MY DEAR FRIEND: I received yours of January 1* about the “negro.” Since Mr. Stanton got here we have talked over all matters freely, and I deeply regret that I am threatened with that curse to all peace and comfort—popularity; but I trust to bad luck enough in the future to cure that, for I know enough of “the people” to feel that a single mistake made by some of my subordinates will tumble down my fame into infamy.

But the nigger? Why, in God's name, can't sensible men let him alone? When the people of the South tried to rule us through the negro, and became insolent, we cast them down, and on that question we are strong and unanimous. Neither cotton, the negro, nor any single interest or class should govern us.

But I fear, if you be right that that power behind the throne is growing, somebody must meet it or we are again involved in war with another class of fanatics. Mr. Lincoln has boldly and well met the one attack, now let him meet the other.

If it be insisted that I shall so conduct my operations that the negro alone is consulted, of course I will be defeated, and then where will be Sambo?

Don't military success imply the safety of Sambo and vice versa? Of course that cock-and-bull story of my turning back negroes that Wheeler might kill them is all humbug. I turned nobody back. Jeff. C. Davis did at Ebenezer Creek forbid certain plantation slaves—old men, women, and children—to follow his column; but they would come along and he took up his pontoon bridge, not because he wanted to leave them, but because he wanted his bridge.
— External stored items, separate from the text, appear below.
(* ===== verification/Pmm64Proofs.v ===== *)
(** * The 64-bit frame allocator: invariant and contracts *)
From S2P Require Import Prelude Word64 Pmm64.

Lemma align_down_page x : is_u64 x -> align_down64 x 4096 = 4096 * (x / 4096).
Proof. intros Hx. unfold align_down64. change (4096 [--] 1) with (2 ^ 12 - 1). by apply (land_high_mask64 x 12). Qed.

Lemma align_up_page64 x : 0 <= x <= 35184372088832 -> align_up64 x 4096 = 4096 * ((x + 4095) / 4096).
Proof.
  intros Hx. unfold align_up64.
  replace (x [++] 4096 [--] 1) with (x + 4095) by u64_lia. apply align_down_page. unfold is_u64. lia.
Qed.

(** ** Initialization *)

(** The state after the frames of [t] were tracked. *)
Record tracked (t : list Z) (s : pmm64) : Prop := {
  tk_stack : Z.of_nat (length (page_stack s)) = 65536;
  tk_count : pm_tracked_pages (pmm64_state s) = Z.min (Z.of_nat (length t)) 65536;
  tk_free : pm_free_pages (pmm64_state s) = Z.min (Z.of_nat (length t)) 65536;
  tk_frames : free_frames s = take (Z.to_nat 65536) t;
  tk_low : 0 <= pm_lowest_page (pmm64_state s);
  tk_high : 0 <= pm_highest_page (pmm64_state s);
  tk_zero : pm_lowest_page (pmm64_state s) = 0 -> t = [];
  tk_range : Forall (fun p => pm_lowest_page (pmm64_state s) <= p <= pm_highest_page (pmm64_state s)) (take (Z.to_nat 65536) t)
}.

(** Pushing a frame while there is room. *)
Lemma push_page_ok s page (Q : unit -> pmm64 -> Prop) :
  0 <= pm_free_pages (pmm64_state s) < Z.of_nat (length (page_stack s)) -> pm_free_pages (pmm64_state s) < 65536 ->
  (forall s', length (page_stack s') = length (page_stack s) ->
     pmm64_state s' = (pmm64_state s) <| pm_free_pages := pm_free_pages (pmm64_state s) + 1 |> ->
     free_frames s' = free_frames s ++ [page] -> Q tt s') ->
  wp (push_page page) Q s.
Proof.
  intros Hf Hf2 HQ. unfold push_page, pmm64_mod. wp_step. wp_step. wp_step. wp_step. wp_step.
  apply wp_array_put; [lia|]. wp_steps. apply HQ; get_set.
  - by rewrite length_insert.
  - destruct s as [l []]. cbv [set_field eta_x86_64_pmm_state]. cbn in *. by rewrite incr_small by lia.
  - unfold free_frames. get_set. rewrite incr_small by lia.
    replace (Z.to_nat (pm_free_pages (pmm64_state s) + 1)) with (S (Z.to_nat (pm_free_pages (pmm64_state s)))) by lia.
    apply take_insert_end. lia.
Qed.

(** The bounds after a frame was tracked. *)
Definition lowest_after (page low : Z) : Z := if (low =? 0) || (page <? low) then page else low.
Definition highest_after (page high : Z) : Z := if high <? page then page else high.

Lemma track_page_run s page (Q : unit -> pmm64 -> Prop) :
  0 <= pm_tracked_pages (pmm64_state s) < 65536 -> 0 <= pm_free_pages (pmm64_state s) < 65536 ->
  Z.of_nat (length (page_stack s)) = 65536 ->
  (forall s', length (page_stack s') = length (page_stack s) ->
     pmm64_state s' = (pmm64_state s)
       <| pm_free_pages := pm_free_pages (pmm64_state s) + 1 |>
       <| pm_tracked_pages := pm_tracked_pages (pmm64_state s) + 1 |>
       <| pm_lowest_page := lowest_after page (pm_lowest_page (pmm64_state s)) |>
       <| pm_highest_page := highest_after page (pm_highest_page (pmm64_state s)) |> ->
     free_frames s' = free_frames s ++ [page] -> Q tt s') ->
  wp (track_page page) Q s.
Proof.
  intros Ht Hf Hs HQ. unfold track_page, pmm64_mod. wp_step. wp_step.
  unfold X86_64_PMM_MAX_TRACKED_PAGES. zbool. wp_step. apply push_page_ok; [lia|lia|].
  intros s1 E1 E2 E3. do 4 wp_step. get_set. rewrite E2. get_set.
  set (st := pmm64_state s) in *.
  assert (Hend : forall s', page_stack s' = page_stack s1 ->
    pmm64_state s' = st <| pm_free_pages := pm_free_pages st + 1 |>
       <| pm_tracked_pages := pm_tracked_pages st + 1 |>
       <| pm_lowest_page := lowest_after page (pm_lowest_page st) |>
       <| pm_highest_page := highest_after page (pm_highest_page st) |> -> Q tt s').
  { intros s' Es Est. apply HQ; [by rewrite Es|done|].
    rewrite <- E3. unfold free_frames. by rewrite Es, Est, E2. }
  unfold lowest_after, highest_after in Hend.
  wp_step; wp_steps; get_set_in H0; rewrite E2 in H0; get_set_in H0; apply Hend; get_set; try done; rewrite ?E2;
    rewrite H; rewrite H0; clear - Ht; destruct st; cbn in *;
    cbv [set_field eta_x86_64_pmm_state]; cbn; rewrite ?incr_small by lia; done.
Qed.

Lemma track_page_ok t s page :
  tracked t s -> 0 < page -> wp (track_page page) (fun _ => tracked (t ++ [page])) s.
Proof.
  intros [Hs Hc Hf Hfr Hl Hh Hz Hr] Hp.
  assert (Hlen : Z.of_nat (length (t ++ [page])) = Z.of_nat (length t) + 1) by (rewrite length_app; cbn; lia).
  destruct (decide (Z.of_nat (length t) < 65536)) as [Hroom|Hfull].
  - apply track_page_run; [lia|lia|done|]. intros s' E1 E2 E3.
    assert (Etake : take (Z.to_nat 65536) (t ++ [page]) = t ++ [page]) by (apply take_ge; lia).
    rewrite (take_ge t (Z.to_nat 65536)) in * by lia.
    constructor; rewrite ?Etake, ?E1, ?E2, ?E3, ?Hfr, ?Hlen; get_set; rewrite ?Hf, ?Hc; try done; try lia;
      unfold lowest_after, highest_after.
    + destruct (_ || _); lia.
    + destruct (Z.ltb_spec (pm_highest_page (pmm64_state s)) page); lia.
    + destruct (Z.eqb_spec (pm_lowest_page (pmm64_state s)) 0), (Z.ltb_spec page (pm_lowest_page (pmm64_state s))); cbn [orb]; lia.
    + apply Forall_app. split.
      * apply Forall_forall. intros p Hin. rewrite Forall_forall in Hr. specialize (Hr p Hin).
        destruct (Z.eqb_spec (pm_lowest_page (pmm64_state s)) 0) as [E0|].
        { rewrite (Hz E0) in Hin. by apply not_elem_of_nil in Hin. }
        destruct (Z.ltb_spec page (pm_lowest_page (pmm64_state s))), (Z.ltb_spec (pm_highest_page (pmm64_state s)) page);
          cbn [orb]; lia.
      * apply Forall_singleton.
        destruct (Z.eqb_spec (pm_lowest_page (pmm64_state s)) 0), (Z.ltb_spec page (pm_lowest_page (pmm64_state s))),
          (Z.ltb_spec (pm_highest_page (pmm64_state s)) page); cbn [orb]; lia.
  - unfold track_page, pmm64_mod. wp_step. wp_step. unfold X86_64_PMM_MAX_TRACKED_PAGES. zbool. wp_step.
    assert (Et : take (Z.to_nat 65536) (t ++ [page]) = take (Z.to_nat 65536) t) by (apply take_app_le; lia).
    assert (E : free_frames (s <| pmm64_state ::= (fun st => st <| pm_dropped_pages ::= incr |>) |>) = free_frames s) by done.
    constructor; get_set; rewrite ?Hlen, ?Et, ?E; try done; try lia.
    intros E0. apply Hz in E0. subst t. cbn in *. lia.
Qed.

(** The frames numbered from [a] up to [b]. *)
Definition frames_between (a b : Z) : list Z := (fun k => 4096 * k) <$> seqZ a (b - a).

Lemma frames_between_snoc a k : a <= k -> frames_between a k ++ [4096 * k] = frames_between a (k + 1).
Proof.
  intros Hk. unfold frames_between. replace (k + 1 - a) with ((k - a) + 1) by lia.
  rewrite seqZ_app, fmap_app by lia. replace (a + (k - a)) with k by lia. reflexivity.
Qed.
He and Slocum both tell me that they don't believe Wheeler killed one of them. Slocum's column (30,000) reports 17,000 negroes. Now, with 1,200 wagons and the necessary impedimenta of an army, overloaded with two-thirds negroes, five-sixths of whom are helpless, and a large proportion of them babies and small children, had I encountered an enemy of respectable strength defeat would have been certain.

Tell the President that in such an event defeat would have cost him ten thousand times the effort to overcome that it now will to meet this new and growing pressure.

I know the fact that all natural emotions swing as the pendulum. These southrons pulled Sambo's pendulum so far over that the danger is it will on its return jump off its pivot. There are certain people who will find fault, and they can always get the pretext; but, thank God, I am not running for an office, and am not concerned because the rising generation will believe that I burned 500 niggers at one pop in Atlanta, or any such nonsense. I profess to be the best kind of a friend to Sambo, and think that on such a question Sambo should be consulted.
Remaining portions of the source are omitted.